The most relaxing night of my life started like any other…. no actually, scrap that. I had high expectations of our night in Reykholt – a small village located about an hour away from Reykjavik in the Golden Circle, but I had not idea how truly amazing it would actually be.
We stumbled upon the new Bubble Hotel before we left Australia, looking for amazing things we could do while we were in Iceland (as if there weren’t enough already!). By chance, we stumbled across an ad for the place – a single inflatable bubble located in the middle of nowhere (or seeming that way), where you could sleep among the stars. We were sold. On speaking to the owner, he mentioned a Secret Lagoon where you could float for hours – again, lock us in Eddie!
So the time came for us to check in to our Bubble, with our few necessities and a strong sense of anticipation for the night to come. Even in the daytime, it was a truly beautiful place, enclosed by a small wooded area and only bordered by a couple of farms, giving you a sense of complete privacy, despite the complete lack of it through the clear plastic frame.
Before night fell though, we headed to the Secret Lagoon at Hveraholmi, a geothermal area 10 minutes away. There, we were greeted by an amazing naturally heated swimming pool – and in fact, the oldest in Iceland – for our Aurora Floating experience.

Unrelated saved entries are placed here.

Lemma gparena_exclusive_witness :
  threads ex_after !! 1 = Some (alloc_loop ex_base 3) /\ live ex_after = {[ex_base + 40]} /\
  exists fl, linked (head (arena ex_after)) fl (arena ex_after) /\ NoDup fl.
Proof.
  split; [by vm_compute|]. split; [by apply (bool_decide_unpack _); vm_compute|].
  destruct (gparena_exclusive 40 ltac:(done) ltac:(done) ex_after ex_after_reachable ltac:(by vm_compute))
    as (fl & Hl & Hn & _). by exists fl.
Defined.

We eased ourself into the hot water and donned some truly sexy swimwear – a cap and anklets – to maximise our floating experience. And did it just. Minutes seemed like hours and vice versa in the pool, giving you a complete sense of weightlessness and relaxation. Thoughts left your mind the second they entered and waves of calm washed over you as the warm water enveloped you.
I recently read that ‘floating’ is the new meditation, and I’m an instant convert after our night at the Secret Lagoon. There was something magical about the plumes of mist rising from the hot water and being able to gaze up at first the sunset and then the emerging stars as you floated serenely in the ancient pool. Towards the end of our floating session, we were treated to a burst of colour from the Northern Lights, an amazing way to cap off an already other-worldly experience.
Eventually the time came to leave our liquid cocoon and rejoin the fully-conscious – and bloody cold – world. To ease the sting – and the cold, we were treated to another unique geothermal experience – cooking our own midnight snack of boiled eggs in one of the nearby geothermal springs which averages around 100 degrees. Surprisingly quick and delicious, I can imagine Icelanders of years past sharing the same experience – albeit likely without the professional equipment we had on hand.
A true Icelandic nightcap concluded our Secret Lagoon visit – fermented shark and shot of Brennivin (which translates to literally mean Black Death). Our group recoiled at the scent of the shark, which can take three to six months to be ready to eat, but it was surprisingly tasty, or palatable at least (I think the shot definitely helped).
Relaxed and ready for bed we headed back to our Bubble, though definitely not to sleep. With the lights on, the bubble was hardly inspiring, just a plastic tent filled with warm air just a comfy and certainly unique way to spend the night. But then turn off the lights and BAM! It was like a switch was flipped (well, it was) and the entire sky was ablaze with stars. The bubble disappeared and instead we had constellations and galaxies, planets and stars at our fingertips. Our cosy bubble had become a telescope to view the night sky, dancing above us, the comfy bed, a platform for us to gaze into another world.
Finally, we passed out while the stars continued to swirl above us, before our bubble experience was popped by the morning sun shining its greetings through our 360 windows. Perhaps not the most restful hotel in the world, our night in a bubble was one of the most relaxing – and amazing – experiences of our lives.